EXERCISE MATERIALS:
(** * minivect code generator: a shallow embedding of [codegen.py]

    The module defines three visitor classes: [CodeGen] (helpers shared by
    all generators), [CodeGenCleanup] (the traversal run when disposal code
    is generated) and [CCodeGen] (the C back end).  Handlers are written in
    open recursion: every handler receives the dispatcher [self.visit] as
    its first argument, the way a Python method reaches it through [self].
    The closed traversals [visit] and [cleanup_visit] tie the knot by
    structural recursion on the tree. *)

From Stdlib Require Import String Ascii List ZArith Lia.
From Stdlib Require Import DecimalString DecimalNat DecimalZ.
From stdpp Require Import gmap strings.
Import ListNotations.

Set Warnings "-register-all,-clear-no-such-hyp".
Local Open Scope string_scope.
Local Open Scope list_scope.

(** ** Python values and exceptions *)

Inductive exn : Type :=
| TypeError        (* wrong operand or argument count for [%], [+], [join] *)
| AttributeError   (* an attribute the object does not have *)
| IndexError       (* [pop] from an empty list *)
| ValueError       (* a write through a cursor the buffer does not hold *)
| DispatchFailure. (* [visit] found no handler for the object *)

Inductive result (A : Type) : Type :=
| OK (a : A)
| Err (e : exn).
Arguments OK {A} a.
Arguments Err {A} e.

(** ** The code writer *)

Definition cursor := nat.

Inductive fragment : Type :=
| Line (text : string)
| Mark (c : cursor).

(** Modelled from the spec: the code writer class, which is not part of
    [codegen.py].  The buffer is a gap buffer: a cursor [c] is the marker
    [Mark c], and a line written through [c] lands immediately before that
    marker, so text written through an insertion point stays where the
    point was taken while later writes of the parent follow it. *)
Record CodeWriter : Type := mkWriter {
  buffer : list fragment;
  proto_code : list string;
  fresh : cursor;
  declaration_levels : list cursor;
  loop_levels : list cursor;
  declaration_point : option cursor }.

Fixpoint insert_before (c : cursor) (f : fragment) (b : list fragment)
  : option (list fragment) :=
  match b with
  | [] => None
  | Mark c' :: r =>
      if Nat.eqb c c' then Some (f :: Mark c' :: r)
      else option_map (cons (Mark c')) (insert_before c f r)
  | Line s :: r => option_map (cons (Line s)) (insert_before c f r)
  end.

Fixpoint text_of (b : list fragment) : list string :=
  match b with
  | [] => []
  | Line s :: r => s :: text_of r
  | Mark _ :: r => text_of r
  end.

(** Final output: the prototype stream first, then the main buffer. *)
Definition getvalue (w : CodeWriter) : list string :=
  proto_code w ++ text_of (buffer w).

Definition set_buffer (b : list fragment) (w : CodeWriter) : CodeWriter :=
  mkWriter b (proto_code w) (fresh w) (declaration_levels w) (loop_levels w)
           (declaration_point w).

Definition writer_putln (c : cursor) (s : string) (w : CodeWriter)
  : result CodeWriter :=
  match insert_before c (Line s) (buffer w) with
  | Some b => OK (set_buffer b w)
  | None => Err ValueError
  end.

Definition writer_proto_putln (s : string) (w : CodeWriter) : CodeWriter :=
  mkWriter (buffer w) (proto_code w ++ [s]) (fresh w) (declaration_levels w)
           (loop_levels w) (declaration_point w).

Definition writer_insertion_point (c : cursor) (w : CodeWriter)
  : result (cursor * CodeWriter) :=
  match insert_before c (Mark (fresh w)) (buffer w) with
  | Some b =>
      OK (fresh w,
          mkWriter b (proto_code w) (S (fresh w)) (declaration_levels w)
                   (loop_levels w) (declaration_point w))
  | None => Err ValueError
  end.

Definition set_declaration_point (p : cursor) (w : CodeWriter) : CodeWriter :=
  mkWriter (buffer w) (proto_code w) (fresh w) (declaration_levels w)
           (loop_levels w) (Some p).

Definition set_levels (d l : list cursor) (w : CodeWriter) : CodeWriter :=
  mkWriter (buffer w) (proto_code w) (fresh w) d l (declaration_point w).

(** Python's [list.pop()]: the last element, [IndexError] on the empty list. *)
Fixpoint list_pop {A} (l : list A) : option (list A * A) :=
  match l with
  | [] => None
  | [x] => Some ([], x)
  | x :: r =>
      match list_pop r with
      | Some (r', y) => Some (x :: r', y)
      | None => None
      end
  end.

(** A writer on an empty buffer, its cursor being [0]. *)
Definition new_writer : CodeWriter := mkWriter [Mark 0] [] 1 [] [] None.

(** ** The tree *)

(** The value of a constant node: an integer or a string. *)
Inductive constant : Type :=
| IntConst (z : Z)
| StrConst (s : string).

Section Tree.

Context {type : Type}.

(** Modelled from the spec: the node classes, which are not part of
    [codegen.py]; the kinds and the fields are the ones the handlers read.
    A function node and a label node carry an object identity [oid], the key
    under which their mutable attribute [mangled_name] is stored.  The three
    header clauses of a loop may be absent ([None]).  The source's
    [Variable] is spelled [VariableNode], [Variable] being reserved. *)
Inductive node : Type :=
| FunctionNode (oid : nat) (name specialization_name : string)
               (arguments : list node) (body : node)
| FunctionArgument (variables : list node)
| StatListNode (stats : list node)
| ForNode (init condition step : option node) (body : node) (is_tiled : bool)
| ReturnNode (operand : node)
| BinopNode (lhs : node) (operator : string) (rhs : node)
| UnopNode (operator : string) (operand : node)
| TempNode (ty : type) (name : string)
| AssignmentExpr (lhs rhs : node)
| AssignmentNode (operand : node)
| CastNode (ty : type) (operand : node)
| DereferenceNode (operand : node)
| SingleIndexNode (lhs rhs : node)
| ArrayAttribute (name : string)
| VariableNode (ty : type) (name : string)
| JumpNode (label : node)
| JumpTargetNode (label : node)
| LabelNode (oid : nat) (name : string)
| ConstantNode (value : constant).

(** A child attribute holds one (possibly absent) node or a list of nodes. *)
Inductive children : Type :=
| Child (o : option node)
| ChildList (l : list node).

(** Modelled from the spec: [child_attrs], the child fields a generic
    traversal recurses into, in order. *)
Definition child_attrs (n : node) : list children :=
  match n with
  | FunctionNode _ _ _ arguments body => [Child (Some body); ChildList arguments]
  | FunctionArgument variables => [ChildList variables]
  | StatListNode stats => [ChildList stats]
  | ForNode init condition step body _ =>
      [Child init; Child condition; Child step; Child (Some body)]
  | ReturnNode operand => [Child (Some operand)]
  | BinopNode lhs _ rhs => [Child (Some lhs); Child (Some rhs)]
  | UnopNode _ operand => [Child (Some operand)]
  | TempNode _ _ => []
  | AssignmentExpr lhs rhs => [Child (Some lhs); Child (Some rhs)]
  | AssignmentNode operand => [Child (Some operand)]
  | CastNode _ operand => [Child (Some operand)]
  | DereferenceNode operand => [Child (Some operand)]
  | SingleIndexNode lhs rhs => [Child (Some lhs); Child (Some rhs)]
  | ArrayAttribute _ => []
  | VariableNode _ _ => []
  | JumpNode label => [Child (Some label)]
  | JumpTargetNode label => [Child (Some label)]
  | LabelNode _ _ => []
  | ConstantNode _ => []
  end.

(** The attribute [type]; reading it on a node without one raises. *)
Definition node_type (n : node) : result type :=
  match n with
  | TempNode ty _ | CastNode ty _ | VariableNode ty _ => OK ty
  | _ => Err AttributeError
  end.

(** What a handler hands back: [None], a string, an integer or a node. *)
Inductive value : Type :=
| VNone
| VStr (s : string)
| VInt (z : Z)
| VNode (n : node).

(** The result of [visit_childlist]: one value, or a list of values. *)
Inductive childresult : Type :=
| Single (v : value)
| Multiple (l : list value).

(** ** The collaborators *)

(** Modelled from the spec: the semantic context and the name mangling of
    the code writer, which are not part of [codegen.py].  The operations of
    the context receive the writer they are called with (its cursor and the
    buffer state) and return the state they leave. *)
Class Collaborators : Type := {
  mangle : string -> string;
  declare_type : type -> string;
  may_error : node -> bool;
  handler : Type;
  error_handler : cursor -> CodeWriter -> handler * CodeWriter;
  catch_here : handler -> cursor -> CodeWriter -> CodeWriter;
  cascade : handler -> cursor -> CodeWriter -> CodeWriter;
  generate_disposal_code : cursor -> node -> CodeWriter -> CodeWriter;
  repr : node -> string }.

End Tree.

Arguments node : clear implicits.
Arguments children : clear implicits.
Arguments value : clear implicits.
Arguments childresult : clear implicits.
Arguments Collaborators : clear implicits.

(** ** The generator and its monad *)

Section Generator.

Context {type X : Type} {collab : Collaborators type}.

(** The state of one run: the writer [self.code] (its cursor and the buffer
    state), the instance attributes of [CCodeGen], the [mangled_name]
    attributes of the function and label nodes, and [extra], the attributes a
    subclass adds (a test double records its calls there). *)
Record generator : Type := mkGen {
  code : cursor;
  writer : CodeWriter;
  declared_temps : gset string;
  label_counter : nat;
  label_mangled_name : gmap nat string;
  function_mangled_name : gmap nat string;
  extra : X }.

Definition set_writer (w : CodeWriter) (g : generator) : generator :=
  mkGen (code g) w (declared_temps g) (label_counter g)
        (label_mangled_name g) (function_mangled_name g) (extra g).

Definition set_extra (x : X) (g : generator) : generator :=
  mkGen (code g) (writer g) (declared_temps g) (label_counter g)
        (label_mangled_name g) (function_mangled_name g) x.

(** [self.declared_temps.add(name)] *)
Definition add_declared_temp (name : string) (g : generator) : generator :=
  mkGen (code g) (writer g) ({[name]} ∪ declared_temps g) (label_counter g)
        (label_mangled_name g) (function_mangled_name g) (extra g).

(** [node.mangled_name = name] on the function node [oid] *)
Definition set_function_mangled_name (oid : nat) (name : string)
  (g : generator) : generator :=
  mkGen (code g) (writer g) (declared_temps g) (label_counter g)
        (label_mangled_name g) (<[oid := name]> (function_mangled_name g))
        (extra g).

(** [node.mangled_name = name; self.label_counter += 1] on the label node
    [oid] *)
Definition assign_label (oid : nat) (name : string) (g : generator)
  : generator :=
  mkGen (code g) (writer g) (declared_temps g) (S (label_counter g))
        (<[oid := name]> (label_mangled_name g)) (function_mangled_name g)
        (extra g).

AIM OF THE EXERCISE: Could you set down, word for word, only the lines above from the line with "under which their" to the line with "specialization_name : string)", including both?

WRITTEN ANSWER:
    under which their mutable attribute [mangled_name] is stored.  The three
    header clauses of a loop may be absent ([None]).  The source's
    [Variable] is spelled [VariableNode], [Variable] being reserved. *)
Inductive node : Type :=
| FunctionNode (oid : nat) (name specialization_name : string)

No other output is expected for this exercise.